Give back each line of the material that contains the word "order".

-----

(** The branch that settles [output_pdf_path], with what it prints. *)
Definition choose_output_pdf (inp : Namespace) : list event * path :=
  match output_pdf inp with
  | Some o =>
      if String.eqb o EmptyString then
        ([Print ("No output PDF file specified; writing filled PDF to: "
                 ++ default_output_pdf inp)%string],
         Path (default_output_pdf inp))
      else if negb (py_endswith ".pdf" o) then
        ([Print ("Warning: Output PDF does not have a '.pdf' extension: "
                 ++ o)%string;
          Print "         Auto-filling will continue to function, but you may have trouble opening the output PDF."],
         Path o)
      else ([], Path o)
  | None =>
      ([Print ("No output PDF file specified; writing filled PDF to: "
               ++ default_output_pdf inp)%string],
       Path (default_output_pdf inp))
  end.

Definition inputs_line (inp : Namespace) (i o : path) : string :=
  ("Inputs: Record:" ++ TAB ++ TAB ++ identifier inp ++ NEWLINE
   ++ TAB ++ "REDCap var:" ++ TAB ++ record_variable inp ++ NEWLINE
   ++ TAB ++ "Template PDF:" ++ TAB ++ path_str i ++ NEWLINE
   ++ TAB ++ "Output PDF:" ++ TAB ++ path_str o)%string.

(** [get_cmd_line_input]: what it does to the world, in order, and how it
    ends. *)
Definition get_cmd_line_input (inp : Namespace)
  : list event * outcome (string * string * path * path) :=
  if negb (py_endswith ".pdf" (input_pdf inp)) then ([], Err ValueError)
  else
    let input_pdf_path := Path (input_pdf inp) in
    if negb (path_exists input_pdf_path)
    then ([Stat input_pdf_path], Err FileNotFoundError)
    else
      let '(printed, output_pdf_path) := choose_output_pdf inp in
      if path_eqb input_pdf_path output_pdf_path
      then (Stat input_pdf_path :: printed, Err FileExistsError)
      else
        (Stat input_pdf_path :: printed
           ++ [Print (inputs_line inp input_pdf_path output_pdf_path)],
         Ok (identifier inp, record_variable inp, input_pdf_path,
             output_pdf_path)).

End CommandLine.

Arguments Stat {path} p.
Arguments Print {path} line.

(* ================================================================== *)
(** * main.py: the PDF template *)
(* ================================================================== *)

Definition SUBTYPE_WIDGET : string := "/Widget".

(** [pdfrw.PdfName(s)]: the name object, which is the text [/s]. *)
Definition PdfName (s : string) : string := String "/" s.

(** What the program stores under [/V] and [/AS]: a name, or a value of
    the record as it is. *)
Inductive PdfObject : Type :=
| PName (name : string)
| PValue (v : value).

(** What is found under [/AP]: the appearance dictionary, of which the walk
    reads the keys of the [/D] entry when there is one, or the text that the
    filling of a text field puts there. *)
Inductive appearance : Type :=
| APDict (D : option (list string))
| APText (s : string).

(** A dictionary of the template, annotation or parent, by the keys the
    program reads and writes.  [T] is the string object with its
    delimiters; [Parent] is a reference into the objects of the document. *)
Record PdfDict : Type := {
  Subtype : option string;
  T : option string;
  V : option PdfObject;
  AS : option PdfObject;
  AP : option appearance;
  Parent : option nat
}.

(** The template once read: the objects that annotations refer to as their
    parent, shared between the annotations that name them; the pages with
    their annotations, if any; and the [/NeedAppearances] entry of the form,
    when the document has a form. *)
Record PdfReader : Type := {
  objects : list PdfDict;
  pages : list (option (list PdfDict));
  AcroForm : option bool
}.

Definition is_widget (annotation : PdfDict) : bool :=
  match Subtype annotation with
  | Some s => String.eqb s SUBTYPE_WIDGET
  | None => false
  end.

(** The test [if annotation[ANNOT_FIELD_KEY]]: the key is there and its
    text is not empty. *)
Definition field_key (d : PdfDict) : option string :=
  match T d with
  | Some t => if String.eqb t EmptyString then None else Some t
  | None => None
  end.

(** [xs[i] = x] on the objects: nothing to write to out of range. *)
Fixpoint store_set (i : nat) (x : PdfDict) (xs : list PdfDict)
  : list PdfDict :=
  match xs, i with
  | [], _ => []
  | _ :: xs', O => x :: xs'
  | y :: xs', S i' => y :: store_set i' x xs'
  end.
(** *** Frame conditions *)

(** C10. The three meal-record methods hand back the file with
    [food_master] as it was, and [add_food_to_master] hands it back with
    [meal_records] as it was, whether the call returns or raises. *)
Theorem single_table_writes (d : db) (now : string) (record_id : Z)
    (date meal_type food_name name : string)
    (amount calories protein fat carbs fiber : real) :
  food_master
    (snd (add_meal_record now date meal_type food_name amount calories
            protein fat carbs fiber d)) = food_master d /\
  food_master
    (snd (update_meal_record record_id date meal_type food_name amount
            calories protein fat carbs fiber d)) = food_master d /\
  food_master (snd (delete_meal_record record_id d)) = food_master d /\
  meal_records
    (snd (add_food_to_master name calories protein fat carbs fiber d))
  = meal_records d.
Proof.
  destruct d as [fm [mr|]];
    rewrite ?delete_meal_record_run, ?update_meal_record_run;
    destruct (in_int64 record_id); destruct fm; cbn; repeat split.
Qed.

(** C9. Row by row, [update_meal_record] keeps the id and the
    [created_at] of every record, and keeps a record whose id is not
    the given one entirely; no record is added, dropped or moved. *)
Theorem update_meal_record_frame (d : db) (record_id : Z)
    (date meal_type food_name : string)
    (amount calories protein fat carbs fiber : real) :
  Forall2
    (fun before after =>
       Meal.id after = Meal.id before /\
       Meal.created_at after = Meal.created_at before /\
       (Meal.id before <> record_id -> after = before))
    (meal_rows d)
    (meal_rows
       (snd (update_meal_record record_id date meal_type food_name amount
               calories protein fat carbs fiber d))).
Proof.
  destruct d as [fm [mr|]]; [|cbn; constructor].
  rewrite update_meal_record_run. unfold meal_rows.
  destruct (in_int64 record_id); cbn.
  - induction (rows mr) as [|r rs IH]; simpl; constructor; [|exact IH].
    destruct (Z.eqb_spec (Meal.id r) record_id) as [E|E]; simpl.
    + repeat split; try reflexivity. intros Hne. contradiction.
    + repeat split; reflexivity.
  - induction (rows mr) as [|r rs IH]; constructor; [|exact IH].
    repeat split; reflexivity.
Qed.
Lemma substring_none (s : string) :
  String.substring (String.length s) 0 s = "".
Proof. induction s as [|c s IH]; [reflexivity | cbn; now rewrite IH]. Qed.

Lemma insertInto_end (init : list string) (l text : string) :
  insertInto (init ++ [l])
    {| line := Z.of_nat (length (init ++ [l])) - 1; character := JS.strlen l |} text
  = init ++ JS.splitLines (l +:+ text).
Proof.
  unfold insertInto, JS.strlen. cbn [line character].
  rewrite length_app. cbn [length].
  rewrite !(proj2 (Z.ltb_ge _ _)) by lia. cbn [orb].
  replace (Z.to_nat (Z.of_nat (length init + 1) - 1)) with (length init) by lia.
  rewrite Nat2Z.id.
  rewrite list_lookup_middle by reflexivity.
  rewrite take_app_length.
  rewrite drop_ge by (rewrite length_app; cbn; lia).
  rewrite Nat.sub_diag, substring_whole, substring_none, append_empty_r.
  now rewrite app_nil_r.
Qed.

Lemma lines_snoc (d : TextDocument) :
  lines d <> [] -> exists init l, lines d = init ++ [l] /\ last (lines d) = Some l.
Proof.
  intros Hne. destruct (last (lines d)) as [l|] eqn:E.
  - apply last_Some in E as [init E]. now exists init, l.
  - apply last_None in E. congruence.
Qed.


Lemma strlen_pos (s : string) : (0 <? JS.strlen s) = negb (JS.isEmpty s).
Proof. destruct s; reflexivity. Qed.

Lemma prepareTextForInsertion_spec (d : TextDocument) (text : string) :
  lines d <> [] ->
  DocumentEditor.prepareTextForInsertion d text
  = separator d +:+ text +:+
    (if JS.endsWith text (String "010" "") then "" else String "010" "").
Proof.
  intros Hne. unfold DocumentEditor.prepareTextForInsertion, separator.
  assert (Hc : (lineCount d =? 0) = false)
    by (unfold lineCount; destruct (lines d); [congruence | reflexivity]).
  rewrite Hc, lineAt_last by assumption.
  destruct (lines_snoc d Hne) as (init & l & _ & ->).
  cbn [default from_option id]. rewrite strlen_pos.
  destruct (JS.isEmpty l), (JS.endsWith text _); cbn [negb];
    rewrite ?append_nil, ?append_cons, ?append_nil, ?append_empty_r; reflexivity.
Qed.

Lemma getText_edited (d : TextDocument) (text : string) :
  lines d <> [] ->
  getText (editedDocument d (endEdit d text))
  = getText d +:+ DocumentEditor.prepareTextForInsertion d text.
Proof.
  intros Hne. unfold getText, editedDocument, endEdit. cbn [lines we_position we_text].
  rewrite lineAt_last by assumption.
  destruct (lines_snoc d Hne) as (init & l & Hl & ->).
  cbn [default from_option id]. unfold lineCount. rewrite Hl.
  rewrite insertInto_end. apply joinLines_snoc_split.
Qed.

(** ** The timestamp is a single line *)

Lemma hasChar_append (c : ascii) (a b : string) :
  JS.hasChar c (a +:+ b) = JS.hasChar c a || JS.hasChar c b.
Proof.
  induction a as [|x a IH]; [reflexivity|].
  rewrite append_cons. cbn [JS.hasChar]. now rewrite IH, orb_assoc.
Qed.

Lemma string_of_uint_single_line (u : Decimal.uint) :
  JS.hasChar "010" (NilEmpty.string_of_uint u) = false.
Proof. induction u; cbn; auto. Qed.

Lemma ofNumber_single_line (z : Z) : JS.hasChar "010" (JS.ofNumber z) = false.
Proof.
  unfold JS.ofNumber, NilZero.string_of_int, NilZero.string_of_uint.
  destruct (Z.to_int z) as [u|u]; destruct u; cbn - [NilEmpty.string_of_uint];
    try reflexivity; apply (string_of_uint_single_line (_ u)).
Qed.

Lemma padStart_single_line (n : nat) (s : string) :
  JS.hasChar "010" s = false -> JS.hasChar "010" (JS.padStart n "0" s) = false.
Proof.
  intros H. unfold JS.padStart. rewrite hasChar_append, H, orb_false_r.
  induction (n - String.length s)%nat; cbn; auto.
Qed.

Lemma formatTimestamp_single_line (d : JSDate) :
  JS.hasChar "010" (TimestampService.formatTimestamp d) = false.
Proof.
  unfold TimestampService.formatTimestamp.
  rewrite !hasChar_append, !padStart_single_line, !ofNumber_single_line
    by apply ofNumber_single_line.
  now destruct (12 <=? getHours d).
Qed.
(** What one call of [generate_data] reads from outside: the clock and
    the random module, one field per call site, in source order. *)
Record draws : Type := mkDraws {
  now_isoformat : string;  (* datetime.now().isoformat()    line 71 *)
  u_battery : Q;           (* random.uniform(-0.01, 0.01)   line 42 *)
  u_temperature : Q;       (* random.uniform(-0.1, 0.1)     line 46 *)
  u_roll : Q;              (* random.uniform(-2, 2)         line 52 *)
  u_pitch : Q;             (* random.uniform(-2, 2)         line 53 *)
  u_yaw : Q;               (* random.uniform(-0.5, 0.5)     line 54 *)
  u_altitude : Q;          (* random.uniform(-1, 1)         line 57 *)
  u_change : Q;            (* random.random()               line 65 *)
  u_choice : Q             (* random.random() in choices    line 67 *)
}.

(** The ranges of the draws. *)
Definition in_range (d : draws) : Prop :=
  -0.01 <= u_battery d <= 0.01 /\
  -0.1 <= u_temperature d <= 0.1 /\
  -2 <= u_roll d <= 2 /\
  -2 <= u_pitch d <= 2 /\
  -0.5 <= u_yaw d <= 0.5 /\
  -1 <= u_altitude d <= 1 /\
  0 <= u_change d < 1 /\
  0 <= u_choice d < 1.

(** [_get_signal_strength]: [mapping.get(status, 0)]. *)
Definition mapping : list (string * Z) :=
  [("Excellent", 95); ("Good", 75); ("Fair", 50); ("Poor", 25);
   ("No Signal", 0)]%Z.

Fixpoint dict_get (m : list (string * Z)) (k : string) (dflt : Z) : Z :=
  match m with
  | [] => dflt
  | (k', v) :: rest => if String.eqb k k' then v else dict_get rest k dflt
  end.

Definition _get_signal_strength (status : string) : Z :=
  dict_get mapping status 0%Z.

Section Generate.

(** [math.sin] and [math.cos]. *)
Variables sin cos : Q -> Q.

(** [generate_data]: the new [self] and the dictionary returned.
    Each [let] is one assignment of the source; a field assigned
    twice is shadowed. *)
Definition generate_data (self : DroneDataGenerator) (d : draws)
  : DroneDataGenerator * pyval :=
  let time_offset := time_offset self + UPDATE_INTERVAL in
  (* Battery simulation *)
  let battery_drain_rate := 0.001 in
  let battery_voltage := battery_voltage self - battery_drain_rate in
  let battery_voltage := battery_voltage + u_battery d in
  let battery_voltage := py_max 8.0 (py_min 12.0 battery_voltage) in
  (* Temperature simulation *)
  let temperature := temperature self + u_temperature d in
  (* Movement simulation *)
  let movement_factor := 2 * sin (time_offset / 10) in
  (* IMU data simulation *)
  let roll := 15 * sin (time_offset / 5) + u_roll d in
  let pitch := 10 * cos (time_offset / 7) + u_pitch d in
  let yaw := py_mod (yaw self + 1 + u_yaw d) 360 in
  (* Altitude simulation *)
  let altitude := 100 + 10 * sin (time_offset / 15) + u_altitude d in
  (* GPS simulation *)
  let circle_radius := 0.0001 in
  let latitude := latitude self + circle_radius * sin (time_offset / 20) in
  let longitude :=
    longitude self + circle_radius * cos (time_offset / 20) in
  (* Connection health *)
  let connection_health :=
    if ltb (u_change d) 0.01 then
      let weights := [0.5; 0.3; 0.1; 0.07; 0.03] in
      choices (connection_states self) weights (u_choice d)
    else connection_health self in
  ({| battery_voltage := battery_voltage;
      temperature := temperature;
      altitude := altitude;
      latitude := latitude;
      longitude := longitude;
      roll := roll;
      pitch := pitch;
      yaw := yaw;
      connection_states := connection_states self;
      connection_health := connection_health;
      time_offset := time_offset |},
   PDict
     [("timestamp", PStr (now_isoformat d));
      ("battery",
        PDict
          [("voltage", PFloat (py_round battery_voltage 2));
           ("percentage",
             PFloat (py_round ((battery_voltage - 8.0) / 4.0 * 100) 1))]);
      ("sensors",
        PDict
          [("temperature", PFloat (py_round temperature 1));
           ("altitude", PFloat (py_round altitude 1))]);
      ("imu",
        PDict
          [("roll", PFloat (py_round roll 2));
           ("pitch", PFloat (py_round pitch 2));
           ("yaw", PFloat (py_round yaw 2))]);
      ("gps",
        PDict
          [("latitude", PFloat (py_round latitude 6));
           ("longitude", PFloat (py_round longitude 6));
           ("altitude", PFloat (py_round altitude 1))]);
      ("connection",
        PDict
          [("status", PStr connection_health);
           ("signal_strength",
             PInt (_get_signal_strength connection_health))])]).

-----

■ ANSWER BELOW ■
(** [get_cmd_line_input]: what it does to the world, in order, and how it
    the random module, one field per call site, in source order. *)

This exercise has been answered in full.